According to Zhang, the bitcoin network’s speedy recovery came about because the U.S. laid the groundwork to become a new mecca for mining. Zhang says that in the States, there is a “huge appetite for growth, building infrastructure, and leveraging stranded power.”

Companies in the U.S. have been quietly boosting their hosting capacity for years, gambling that if adequate infrastructure were in place, miners would set up shop in the U.S. when the time was right.

When bitcoin crashed in late 2017 and the wider market entered a multi-year crypto winter, there wasn’t much demand for big bitcoin farms. U.S. mining operators saw their opening and jumped at the chance to deploy cheap money to build up the mining ecosystem in the States. 

“The large, publicly traded miners were able to raise capital to go make big purchases,” said Mike Colyer, CEO of Foundry.

Core Scientific founder Darin Feinstein agrees there has been a serious growth of mining infrastructure in America. “We’ve noticed a massive uptick in mining operations looking to relocate to North America, mostly in the U.S.,” he said.

Companies like Core Scientific kept building out hosting space all through the crypto winter to ensure the capacity to plug in new gear.

Alex Brammer of Luxor Mining, a cryptocurrency pool built for advanced miners, points out that maturing capital markets and financial instruments around the mining industry also played a big role in the industry’s quick ascent in the U.S. Brammer says many American operators were able to start rapidly expanding once they secured financing by leveraging a multi-year track record of profitability and existing capital as collateral.

Covid played a role, too.

Though the global pandemic shut down large swaths of the economy, government stimulus money proved a boon for U.S. mining companies.

“All the money printing during the pandemic meant that more capital needed to be deployed,” explained Arvanaghi. 

“People were looking for places to park their cash. The appetite for large-scale investments had never been bigger. A lot of that likely found its way into bitcoin mining operations in places outside of China,” continued Arvanaghi.

That gamble has paid off. Data from Cambridge University shows that the U.S. is now the number one destination for bitcoin miners, eclipsing China for the first time ever.

But the picture may not be as simple as it looks.

According to multiple sources, many miners who didn’t have the resources to relocate stayed put in China, moving their operations underground. Some went “behind the meter,” drawing power directly from sources like hydro dams in the southern province of Sichuan.

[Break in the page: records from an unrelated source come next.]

#[export] Instance Z_Compare : Compare Z := Z.compare.
#[export] Instance string_Compare : Compare string := String.compare.
#[export] Instance pair_Compare {A B : Type} `{Compare A} `{Compare B}
  : Compare (A * B) :=
  fun x y => match cmp (fst x) (fst y) with
             | Eq => cmp (snd x) (snd y)
             | c => c
             end.

Class CompareLaws (K : Type) `{Compare K} := {
  cmp_eq : forall x y : K, cmp x y = Eq <-> x = y;
  cmp_antisym : forall x y : K, cmp y x = CompOpp (cmp x y);
  cmp_lt_trans : forall x y z : K, cmp x y = Lt -> cmp y z = Lt -> cmp x z = Lt
}.
Arguments CompareLaws K {_}.

Definition key_eqb {K : Type} `{Compare K} (x y : K) : bool :=
  match cmp x y with Eq => true | _ => false end.

(* ================================================================== *)
(** ** Exceptions *)

Inductive exn : Type :=
| TypeError             (* subscripting or merging a field that is still None *)
| AttributeError        (* an attribute of a field that is still None *)
| ValueError            (* argmax of an empty sequence *)
| KeyError              (* .loc with a label that is not in the index *)
| OutOfBoundsDatetime.  (* an epoch that datetime64[ns] cannot hold *)

Inductive result (A : Type) : Type :=
| Ok (a : A)
| Raise (e : exn).
Arguments Ok {A} a.
Arguments Raise {A} e.

Definition rbind {A B : Type} (r : result A) (k : A -> result B) : result B :=
  match r with Ok a => k a | Raise e => Raise e end.

Fixpoint rmap {A B : Type} (f : A -> result B) (l : list A) : result (list B) :=
  match l with
  | [] => Ok []
  | a :: rest =>
      rbind (f a) (fun b => rbind (rmap f rest) (fun bs => Ok (b :: bs)))
  end.

(* ================================================================== *)
(** ** pandas operations used by the source *)

Section Pandas.

(** [Series.unique()]: the distinct values in order of first appearance. *)
Fixpoint unique {A : Type} (eqb : A -> A -> bool) (l : list A) : list A :=
  match l with
  | [] => []
  | a :: rest => a :: filter (fun b => negb (eqb a b)) (unique eqb rest)
  end.

(** [Series.nunique()]. *)
Definition nunique {A : Type} (eqb : A -> A -> bool) (l : list A) : Z :=
  Z.of_nat (length (unique eqb l)).

(** [DataFrame.groupby(keys)] with the defaults [sort=True, dropna=True]:
    groups come out in ascending key order, rows whose key is missing are
    dropped, and inside a group the rows keep their original order. *)
Fixpoint group_insert {K V : Type} `{Compare K}
         (k : K) (v : V) (gs : list (K * list V)) : list (K * list V) :=
  match gs with
  | [] => [(k, [v])]
  | (k', vs) :: rest =>
      match cmp k k' with
      | Lt => (k, [v]) :: gs
      | Eq => (k', v :: vs) :: rest
      | Gt => (k', vs) :: group_insert k v rest
      end
  end.

Definition groupby {K V : Type} `{Compare K}
           (key : V -> option K) (rows : list V) : list (K * list V) :=
  fold_right (fun r gs => match key r with
                          | Some k => group_insert k r gs
                          | None => gs
                          end) [] rows.

(** The rows of [rows] that fall in the group of key [k]. *)
Definition has_key {K V : Type} `{Compare K}
           (key : V -> option K) (k : K) (r : V) : bool :=
  match key r with Some k' => key_eqb k' k | None => false end.

(** The rows stored under key [k] in a grouped frame (none: empty). *)
Definition group_of {K V : Type} `{Compare K}
           (k : K) (gs : list (K * list V)) : list V :=
  match find (fun g => key_eqb (fst g) k) gs with
  | Some g => snd g
  | None => []
  end.

Definition key_lt {K V : Type} `{Compare K} (a b : K * V) : Prop :=
  cmp (fst a) (fst b) = Lt.

(** [left.merge(right, on=..., how='left')]: every left row, in left order,
    once per matching right row, or once with the right columns missing. *)
Definition merge_left {L R O : Type}
           (on : L -> R -> bool) (row : L -> option R -> O)
           (left : list L) (right : list R) : list O :=
  flat_map (fun l => match filter (on l) right with
                     | [] => [row l None]
                     | rs => map (fun r => row l (Some r)) rs
                     end) left.

(** A frame with the default [RangeIndex]: row [i] carries label [i]. *)
Definition range_index {A : Type} (rows : list A) : list (nat * A) :=
  combine (seq 0 (length rows)) rows.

Others divided their mining operations into much smaller farms across the country that the authorities were less likely to notice.

Whatever the cause behind bitcoin’s faster-than-expected bounceback, bitcoin miner Alejandro de la Torre — who has spent years minting crypto all over the world, including in China and most recently in Austin, Texas — tells CNBC that the bigger lesson here is the resilience of the global mining industry.

“I’m confident any black swan events that may come to bitcoin mining in the future will also be a non-event,” de la Torre said.